I love the news, but Friday night it made me sick.

I had talked that afternoon with Dr. Norman Francis, head of the Louisiana Recovery Authority, who told me he thought New Orleans is probably more vulnerable to a hurricane than ever.

Say what you will, New Orleans is still a mess. Officials at all levels are still groping with how to get federal funds to washed out homeowners, how to get FEMA trailers in Arkansas to people who need them, and how to get more schools open. More than half the schools in the city are still closed.

Byron Pitts asked New Orleans Mayor Ray Nagin about it on Friday's Evening News. Basically he said "get over it", noting that New York still hasn't covered up what he called "the hole" caused by the 9/11 attack.

Arrogance is galling enough, but it was the next story by Allen Pizzey that really set me off. He reported that Hezbollah agents are on the streets of Southern Lebanon handing out U.S. dollars to people whose homes were bombed out.

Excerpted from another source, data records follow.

(* ===== verification/Wiring.v ===== *)
(** [pureflow-engine], from a workflow to node runs
    (src/crates/pureflow-engine/src/lib.rs): run policies, the wiring of edges to
    port handles, output contracts, and what each node is started with.

    A node executor is a parameter: the engine only resolves it and hands it a
    context and ports. *)

From Stdlib Require Import Lia.
From S2P Require Import Prelude RustStr BTree Types Workflow Structure Topology Errors Capability Contract Json Context Message Metadata MetadataSink Channel Ports PortsSpec Traffic.

Definition DEFAULT_EDGE_CAPACITY : NonZeroUsize := 1%positive.

(** ** Run policies *)

Module FeedbackLoopRunPolicy.
Inductive FeedbackLoopStartup : Set := StartAllNodes.
Inductive FeedbackLoopTermination : Set := AllNodesComplete.
Record FeedbackLoopRunPolicy : Set :=
  new { startup : FeedbackLoopStartup; termination : FeedbackLoopTermination }.
Definition start_all_nodes_until_complete : FeedbackLoopRunPolicy :=
  new StartAllNodes AllNodesComplete.
Definition startup_label (s : FeedbackLoopStartup) : rstr :=
  match s with StartAllNodes => lit "start_all_nodes" end.
Definition termination_label (t : FeedbackLoopTermination) : rstr :=
  match t with AllNodesComplete => lit "all_nodes_complete" end.
End FeedbackLoopRunPolicy.
Notation FeedbackLoopRunPolicy := FeedbackLoopRunPolicy.FeedbackLoopRunPolicy.

Module CycleRunPolicy.
Inductive CycleRunPolicy : Set :=
| Reject
| AllowFeedbackLoops (feedback_loop : FeedbackLoopRunPolicy).
Definition label (p : CycleRunPolicy) : rstr :=
  match p with Reject => lit "reject" | AllowFeedbackLoops _ => lit "allow_feedback_loops" end.
End CycleRunPolicy.
Notation CycleRunPolicy := CycleRunPolicy.CycleRunPolicy.

(** [Duration], in nanoseconds. *)
Notation Duration := N.

Module WorkflowWatchdogPolicy.
Record DeadlockWatchdogPolicy : Set := new { no_progress_timeout : Duration }.
Inductive WorkflowWatchdogPolicy : Set :=
| Disabled
| Deadlock (policy : DeadlockWatchdogPolicy).
Definition disabled : WorkflowWatchdogPolicy := Disabled.
Definition deadlock_after (no_progress_timeout : Duration) : WorkflowWatchdogPolicy :=
  Deadlock (new no_progress_timeout).
End WorkflowWatchdogPolicy.
Notation DeadlockWatchdogPolicy := WorkflowWatchdogPolicy.DeadlockWatchdogPolicy.
Notation WorkflowWatchdogPolicy := WorkflowWatchdogPolicy.WorkflowWatchdogPolicy.

Module WorkflowRunPolicy.
Record WorkflowRunPolicy : Set :=
  mk { cycle_policy : CycleRunPolicy; watchdog_policy : WorkflowWatchdogPolicy }.
Definition acyclic : WorkflowRunPolicy :=
  mk CycleRunPolicy.Reject WorkflowWatchdogPolicy.Disabled.
Definition feedback_loops (feedback_loop : FeedbackLoopRunPolicy) : WorkflowRunPolicy :=
  mk (CycleRunPolicy.AllowFeedbackLoops feedback_loop) WorkflowWatchdogPolicy.Disabled.
Definition with_watchdog (p : WorkflowRunPolicy) (watchdog : WorkflowWatchdogPolicy) :
    WorkflowRunPolicy :=
  mk (cycle_policy p) watchdog.
Definition default : WorkflowRunPolicy := acyclic.
End WorkflowRunPolicy.
Notation WorkflowRunPolicy := WorkflowRunPolicy.WorkflowRunPolicy.

Definition cycle_label (cycle : list NodeId) : rstr := join (lit " -> ") (as_str <$> cycle).

Definition validate_cycle_run_policy (workflow : WorkflowDefinition) (policy : WorkflowRunPolicy)
    (cycle : list NodeId) : result unit PureflowError :=
  match WorkflowRunPolicy.cycle_policy policy with
  | CycleRunPolicy.Reject =>
      Err (PureflowError.execution
             (lit "workflow `" ++ as_str (WorkflowDefinition.id workflow)
              ++ lit "` contains directed cycle " ++ cycle_label cycle
              ++ lit "; use an explicit feedback-loop run policy to execute cyclic graphs"))
  | CycleRunPolicy.AllowFeedbackLoops feedback_loop =>
      match FeedbackLoopRunPolicy.startup feedback_loop,
            FeedbackLoopRunPolicy.termination feedback_loop with
      | FeedbackLoopRunPolicy.StartAllNodes, FeedbackLoopRunPolicy.AllNodesComplete => Ok tt
      end
  end.

Definition validate_workflow_run_policy (workflow : WorkflowDefinition)
    (policy : WorkflowRunPolicy) : exec (result unit PureflowError) :=
  let! r := WorkflowGraph.topological_order (WorkflowDefinition.graph workflow) in
  Done (match r with
        | Ok _ => Ok tt
        | Err (WorkflowValidationError.CycleDetected cycle) =>
            validate_cycle_run_policy workflow policy cycle
        | Err err =>
            Err (PureflowError.execution
                   (lit "workflow `" ++ as_str (WorkflowDefinition.id workflow)
                    ++ lit "` topology validation failed before execution: "
                    ++ WorkflowValidationError.fmt err))
        end).

(** ** Output contracts *)

Notation output_contracts := (btree_map PortId (option SchemaRef)).

(** The output ports of one node against its contract, in the order declared. *)
Definition output_contract_of (node : NodeDefinition) (contract : NodeContract)
    (port_id : PortId) : result (PortId * option SchemaRef) PureflowError :=
  let? port_contract :=
    ok_or (iter_find (λ port, bool_decide (PortContract.port_id port = port_id))
             (NodeContract.ports contract))
      (PureflowError.execution
         (lit "node `" ++ as_str (NodeDefinition.id node) ++ lit "` output port `"
          ++ as_str port_id ++ lit "` has no output contract")) in
  if bool_decide (PortContract.direction port_contract ≠ PortDirection.Output) then
    Err (PureflowError.execution
           (lit "node `" ++ as_str (NodeDefinition.id node) ++ lit "` port `"
            ++ as_str port_id ++ lit "` contract is not an output contract"))
  else Ok (port_id, PortContract.schema port_contract).

Definition reject_unknown_output (node : NodeDefinition) (port_contract : PortContract) :
    result unit PureflowError :=
  if bool_decide (PortContract.direction port_contract = PortDirection.Output)
     && negb (vec_contains (PortContract.port_id port_contract)
                (NodeDefinition.output_ports node))
  then
    Err (PureflowError.execution
           (lit "node `" ++ as_str (NodeDefinition.id node)
            ++ lit "` contract references unknown output port `"
            ++ as_str (PortContract.port_id port_contract) ++ lit "`"))
  else Ok tt.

One year after Katrina and we can't figure out how to get money to people who lost their homes in New Orleans, we're still not sure if it can survive another hurricane but a terrorist group has figured out how to get American money to the homeless in Lebanon?

Talk about threats to national security – how about government so big, so complicated and so unmanageable, it can't get out of its own way?

That's what scares me.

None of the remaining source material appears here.